Jesus instantly recognized that he couldn’t effectively do anything here, other than to lay hands on and cure a few sick folks, in his own hometown! The unbelief of those closest to him caught him off-guard. He was “amazed”. Knowing from the Gospels the close relation which Jesus had with his Father, it doesn’t surprise us that the Father empowered him to move on, despite the deep disillusionment and hurt he must’ve felt from his own people. He continues the missionary circuit among the other villages with his disciples.
Each of the three major sections of Mark’s Gospel, Chapters 1-3; 3-6; and 6-8, begins with a commissioning of the disciples. In the 1st section he calls Simon, Andrew, James and John, promising to make them “fish for people”. In the 2nd section Jesus calls to himself “those whom he wanted”, a rag-tag group of twelve who were to be sent out with the message. In this 3rd section, the second half of today’s Gospel, Jesus actually sends them out, two-by-two, giving them authority: to teach, to heal, to drive out demons. He also establishes some missionary guidelines: take only a staff, handy for walking on rough terrain as well as for warding off animals or bandits, etc.; no bread, no provision bag, no money, just basic clothing and sandals, a symbol of readiness for departure. The point was to rely on God alone, to simply be the bearer of God’s word, and to let the results be what they will be. As missionaries they’re to rely on the communities to whom they go to provide the necessities of life. Wherever they end up staying, they’re to stay put, probably for some time, until the Christian community is established. They’re sent with the understanding that, as in Ezekiel’s case, some people will probably resist, some will not extend a welcome, some will defiantly close their ears to the Apostles’ message. Some may persecute, even try to murder them.

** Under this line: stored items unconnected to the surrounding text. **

(* ===== verification/DashboardOrder.v ===== *)
(** * DashboardOrder: in-order delivery is enough for a consistent dashboard

    C5 shows that the dashboard can end with a deleted service on screen
    when a stale [getUserServices] response is delivered after the reload
    that follows a deletion.  This file shows that the order of delivery
    is the whole problem: on a network that never fails and delivers the
    responses in the order the requests were sent ([EvDeliver 0] only),
    however the store interleaves serving them, every settled dashboard
    shows only rows the store still has.

    The proof is an invariant of the worlds reachable on such a network:
    every row that is shown, or carried by a pending response, but is no
    longer in the store has a pending request that will replace it, namely
    a [deleteService] anywhere in the queue (its delivery appends a reload
    at the end), or a later [getUserServices] that is unserved or whose
    response lacks the row. *)

From S2P Require Import Prelude Entities Dashboard.
Import Dashboard.

Module DashboardOrder.

(** The events of a network that never fails and delivers in order. *)
Definition in_order_event (ev : event) : bool :=
  match ev with
  | EvServe _ ok => ok
  | EvDeliver i => Nat.eqb i 0
  | _ => true
  end.

Definition ordered_rel (w w' : world) : Prop :=
  exists ev, in_order_event ev = true /\ dash_step w ev = Some w'.

Definition ordered_reachable (a : auth) (rows : list Service.t) (w : world) : Prop :=
  rtc ordered_rel (mount a rows) w.

(** A pending [deleteService] that has not failed. *)
Definition del_fix (f : inflight) : Prop :=
  match req f, resp f with
  | DeleteService _, Some Failed => False
  | DeleteService _, _ => True
  | _, _ => False
  end.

Mark, within one line, assures us that the mission went well: “They cast out many demons, and anointed with oil many who were sick and cured them.” In fact, Mark implies that the Apostles outdid Jesus who failed in his own community. Jesus is quite realistic about this, because later he says: “Very truly, I tell you, the one who believes in me will also do the works that I do and, in fact, will do greater works than these...” (John 14:12) “My grace is sufficient for you, for power is made perfect in weakness.”
It would seem that Ezekiel, Paul, the Apostles, and I myself were comfortable with this, and, like Paul could and can say: “...I am content with weaknesses, insults, hardships, persecutions, and calamities” -- and even failure -- “for the sake of Christ; for whenever I am weak, then I am strong.”